(* ===== verification/RpcTrip.v ===== *)
(** * A call and its answer between two processes

    The frame a client's [CallMethod] writes, read by the channel of a server,
    and the frame of its answer, read by the channel of the client. *)

From S2P Require Import Prelude Endian ConnQueue External World Codec Decoder Wire Delivery.
From S2P Require Import ProtoWire RpcPb RpcPbProps RpcPbParse RpcChannel ChannelLemmas RpcCalls RpcInv RpcSteps.

(** Frames that a receiver accepts. *)
Definition deliverable {ZL : ZlibOps} {WO : WireOps} {PO : ParseOps} (m : RpcMessage.t) : Prop :=
  lenZ (frame_body rpctag m) + checksumLen ≤ maxMessageLen.

Section receive.
Context {EB : EvbufferOps} {EBL : EvbufferLaws EB} {EBN : EvbufferNoOOM EB}.
Context {ZL : ZlibOps} {ZLL : ZlibLaws ZL} {WO : WireOps} {WL : WireLaws WO}.
Context {PO : ParseOps} {PL : ParseLaws PO} {UO : UserOps}.
Context {E : Type} {RH : RpcHost UO E} {UC : UserClosures E} {US : UserServices E}.
Context (host : endian).
Implicit Types (w : World EB E) (chan c p q d k : ptr) (m : RpcMessage.t).

Lemma deliverable_fits m : deliverable m → fits m.
Proof using. unfold deliverable, fits, maxMessageLen. int_lia. Qed.

(** A channel whose input is one frame handles its message and is done. *)
Lemma receive_frame fuel w chan c p m0 (P : World EB E → Prop) :
  rpc_ok m0 → deliverable m0 → is_Some (channels (rpc w) !! chan) → reads w c p (rpc_frame m0) →
  (∀ m w1 bs, rpc_same m0 m → input_only p w w1 → reads w1 c p bs →
     ∃ w2, onRpcMessage host chan c m w1 = Ok (tt, w2) ∧ reads w2 c p bs ∧ P w2) →
  ∃ w2 w3, onMessage host (S fuel) chan (Some c) w = Ok (tt, w3) ∧ P w2 ∧ input_only p w2 w3 ∧
    reads w3 c p [].
Proof using All.
  intros Hm Hdel [ch Hch] Hr Hh.
  assert (Hwf : codec_wf (rpcCodeDer host chan)) by done.
  destruct (onMessage_frame host (rpcCodeDer host chan) c p Hwf eq_refl fuel w m0 [])
    as (m & data & w1 & Hsame & Hio & Hr1 & Hrun).
  { by split. }
  { by rewrite app_nil_r. }
  { rewrite app_nil_r. change (lenZ (frame rpctag m0) < 2 ^ 31). rewrite length_frame.
    unfold deliverable, maxMessageLen, headerLen in *. clear -Hdel. int_lia. }
  destruct (Hh m w1 (data ++ []) Hsame Hio Hr1) as (w2 & Hcb & Hr2 & HP).
  destruct (hand_over_run (rpcCodeDer host chan) c p m data []
    (onMessage_loop host fuel (rpcCodeDer host chan) c) w1 w2 Hcb Hr2) as (w3 & Hio3 & Hr3 & Hrun3).
  exists w2, w3. split_and!; [|done|done|done].
  unfold onMessage. mrun (channel_at_run w chan ch Hch). rewrite Hrun, Hrun3.
  by apply (loop_idle host _ c p Hwf fuel w3 []).
Qed.

Lemma input_only_rpc p w w1 : input_only p w w1 → w_ext w1 = w_ext w.
Proof using. by intros (b & e & _ & ->). Qed.
Lemma input_only_writes p w w1 c q out : input_only p w w1 → writes w c q out → writes w1 c q out.
Proof using. intros (b & e & Hb & ->) Hw. by apply writes_set_input. Qed.

(** *** The server *)

Definition call_id (id : Z) : Prop := 1 ≤ id ≤ INT_MAX.

Lemma call_id_wrap id : call_id id → u64 id = id ∧ i64 id = id.
Proof using. unfold call_id, INT_MAX. intros H. split; [apply wrap_small|apply swrap_small]; int_lia. Qed.

(** The verdict depends on what a reader sees. *)
Lemma judge_same sm m0 m : msg_wf m0 → rpc_same m0 m → judge sm m = judge sm m0.
Proof using.
  intros H0 [Hv Hw]. unfold judge.
  rewrite (read_service m _ Hw Hv), (read_method m _ Hw Hv), (read_request m _ Hw Hv).
  by rewrite (read_service m0 _ H0 eq_refl), (read_method m0 _ H0 eq_refl), (read_request m0 _ H0 eq_refl).
Qed.

Lemma judge_valid sm m e : judge sm m = Refuse e → ErrorCode_IsValid e = true.
Proof using.
  unfold judge. destruct (sm ≫= _) as [[sv|]|]; [|by intros [= <-]..].
  destruct (FindMethodByName _ _); [|by intros [= <-]].
  by destruct (ParseFromString _ _) as [[] rq]; [|intros [= <-]].
Qed.

Definition reply_to {SS : SyncServices host} sm id method request : RpcMessage.t :=
  match judge sm (call_msg id method request) with
  | Serve sv me rq => reply_msg id (SerializeAsString (answer host sv me rq))
  | Refuse e => error_msg id e
  end.

Lemma error_msg_u64 id e : error_msg (u64 id) e = error_msg id e.
Proof using. unfold error_msg, RpcMessage.set_id. by rewrite wrap_wrap. Qed.

Lemma server_replies {SS : SyncServices host} fuel w chan ch c p q out sm id method request :
  call_id id → deliverable (call_msg id method request) →
  channel_is w chan ch → conn ch = Some (Some c) → channel_services (rpc w) ch sm →
  heap_fresh (rpc w) → deliverable (reply_to sm id method request) →
  reads w c p (rpc_frame (call_msg id method request)) → writes w c q out →
  ∃ w', onMessage host (S fuel) chan (Some c) w = Ok (tt, w') ∧ reads w' c p [] ∧
    writes w' c q (out ++ rpc_frame (reply_to sm id method request)).
Proof using All.
  intros Hid Hdel Hch Hc Hsm Hfr Hdel' Hr Hw. destruct (call_id_wrap id Hid) as [Hu Hi].
  set (m0 := call_msg id method request) in *. set (G := rpc_frame (reply_to sm id method request)) in *.
  destruct (receive_frame fuel w chan c p m0 (λ w2, writes w2 c q (out ++ G))) as (w2 & w3 & Hrun & HP & Hio & Hr3);
    [apply call_msg_ok|done|by eexists|done| |].
  2: { exists w3. split_and!; [done|done|by eapply input_only_writes]. }
  intros m w1 bs Hsame Hio Hr1. pose proof Hsame as [Hv Hwf]. unfold m0 in Hv. rewrite call_msg_view in Hv.
  assert (Hext : w_ext w1 = w_ext w) by (by eapply input_only_rpc).
  assert (Hrpc : rpc w1 = rpc w) by (unfold rpc; by rewrite Hext).
  assert (Hch1 : channel_is w1 chan ch) by (unfold channel_is; by rewrite Hrpc).
  assert (Hw1 : writes w1 c q out) by (by eapply input_only_writes).
  assert (Hj : judge sm m = judge sm m0) by (by apply judge_same; [apply call_msg_ok|]).
  unfold onRpcMessage. rewrite bool_decide_true by done. mrun.
  rewrite (read_type m _ Hwf Hv). if_no; [|done]. if_yes; [|done].
  pose proof (read_id m _ Hwf Hv) as Hid'. simpl in Hid'.
  unfold G, reply_to in *. fold m0 in Hdel' |- *.
  destruct (judge sm m0) as [e|sv me rq].
  - destruct (onRequest_refused host w1 chan ch c q out m sm e) as (w2 & Hrun & Ho & Hw2);
      rewrite ?Hrpc, ?Hid', ?error_msg_u64 in *; try done; [by apply deliverable_fits|].
    exists w2. split_and!; [done|by eapply output_only_reads|done].
  - destruct (onRequest_served host w1 chan ch c c q out m sm sv me rq)
      as (w2 & Hrun & _ & Ho & Hw2); rewrite ?Hrpc, ?Hid', ?Hu, ?Hi in *; try done.
    { unfold call_id in Hid. lia. }
    { by apply deliverable_fits. }
    exists w2. split_and!; [done| |done]. by eapply output_only_reads.
Qed.
End receive.

(** *** The client *)

Section client.
Context {EB : EvbufferOps} {EBL : EvbufferLaws EB} {EBN : EvbufferNoOOM EB}.
Context {ZL : ZlibOps} {ZLL : ZlibLaws ZL} {WO : WireOps} {WL : WireLaws WO}.
Context {PO : ParseOps} {PL : ParseLaws PO} {UO : UserOps}.
Context {E : Type} {RH : RpcHost UO E} {UC : UserClosures E} {US : UserServices E}.
Context {UE : UserEffects RH UC}.
Context (host : endian).
Implicit Types (w : World EB E) (s : RpcState UO) (chan c p q d k : ptr) (m : RpcMessage.t).

(** The call [id] is forgotten and its response holds [r]: what the closure
    of the call sees. *)
Definition completed chan (ch : RpcChannel) (id : Z) d (r : UMsg) s : RpcState UO :=
  let s1 := forget_call chan ch id s in set_messages (<[d := r]> (messages s1)) s1.

(** The state when the call was answered and its closure [u] has run. *)
Definition after_call chan ch id d k r u (e : E) : E :=
  let s := completed chan ch id d r (rpc_of e) in
  set_rpc (free_call d k s) (user_effect u (set_rpc s e)).

(** What the payload or the error of the answer makes of the response. *)
Definition payload_read (v : view) (r : UMsg) : UMsg :=
  match v_response v with Some payload => (ParseFromString r payload).2 | None => r end.

Lemma client_completes fuel w chan ch c p id d k u r m0 :
  call_id id → rpc_ok m0 → deliverable m0 →
  v_type (view_of m0) = Some RESPONSE → v_id (view_of m0) = Some (u64 id) →
  v_response (view_of m0) ≠ None ∨ v_error (view_of m0) ≠ None →
  channel_is w chan ch → outstandings ch !! id = Some (mkOut (Some d) (Some k)) →
  messages (rpc w) !! d = Some r → closures (rpc w) !! k = Some (UserClosure u) →
  reads w c p (rpc_frame m0) →
  ∃ w', onMessage host (S fuel) chan (Some c) w = Ok (tt, w') ∧ reads w' c p [] ∧
    w_ext w' = after_call chan ch id d k (payload_read (view_of m0) r) u (w_ext w).
Proof using All.
  intros Hid Hok Hdel Ht Hi Hres Hch Ho Hd Hk Hr. destruct (call_id_wrap id Hid) as [Hu64 Hi64].
  set (X := after_call chan ch id d k (payload_read (view_of m0) r) u (w_ext w)).
  destruct (receive_frame host fuel w chan c p m0 (λ w2, w_ext w2 = X)) as (w2 & w3 & Hrun & HP & Hio & Hr3);
    [done|done|by eexists|done| |].
  2: { exists w3. split_and!; [done|done|]. by rewrite (input_only_rpc _ _ _ Hio). }
  intros m w1 bs [Hv Hwf] Hio Hr1.
  assert (Hext : w_ext w1 = w_ext w) by (by eapply input_only_rpc).
  assert (Hrpc : rpc w1 = rpc w) by (unfold rpc; by rewrite Hext).
  pose proof (read_id m _ Hwf Hv) as Hid'. rewrite Hi in Hid'. simpl in Hid'. rewrite Hu64 in Hid'.
  assert (Hhas : RpcMessage.has_response m || RpcMessage.has_error m = true).
  { rewrite (read_has_response m _ Hv), (read_has_error m _ Hv).
    destruct (v_response (view_of m0)), (v_error (view_of m0)); try done. by destruct Hres. }
  assert (Hans : answered m r = payload_read (view_of m0) r).
  { unfold answered, payload_read. rewrite (read_has_response m _ Hv), (read_response m _ Hwf Hv).
    by destruct (v_response (view_of m0)). }
  set (s := answered_state chan ch m d r (rpc w1)).
  exists (put_rpc (free_call d k s) (set_ext (user_effect u (w_ext (put_rpc s w1))) w1)). split_and!.
  - unfold onRpcMessage. rewrite bool_decide_true by done. mrun.
    rewrite (read_type m _ Hwf Hv), Ht. if_yes; [|done].
    apply onResponse_answers; rewrite ?Hrpc, ?Hid', ?Hi64; try done.
    unfold channel_is. by rewrite Hrpc.
  - done.
  - unfold X, after_call, s, answered_state, completed. simpl. rewrite Hans, Hid', Hi64.
    unfold rpc. by rewrite Hext.
Qed.
End client.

=-=-=

* [What the exercise asks] Going line by line through the entries above, count each line that has the word "Definition", then state the count alone.

* [Output for this task] 6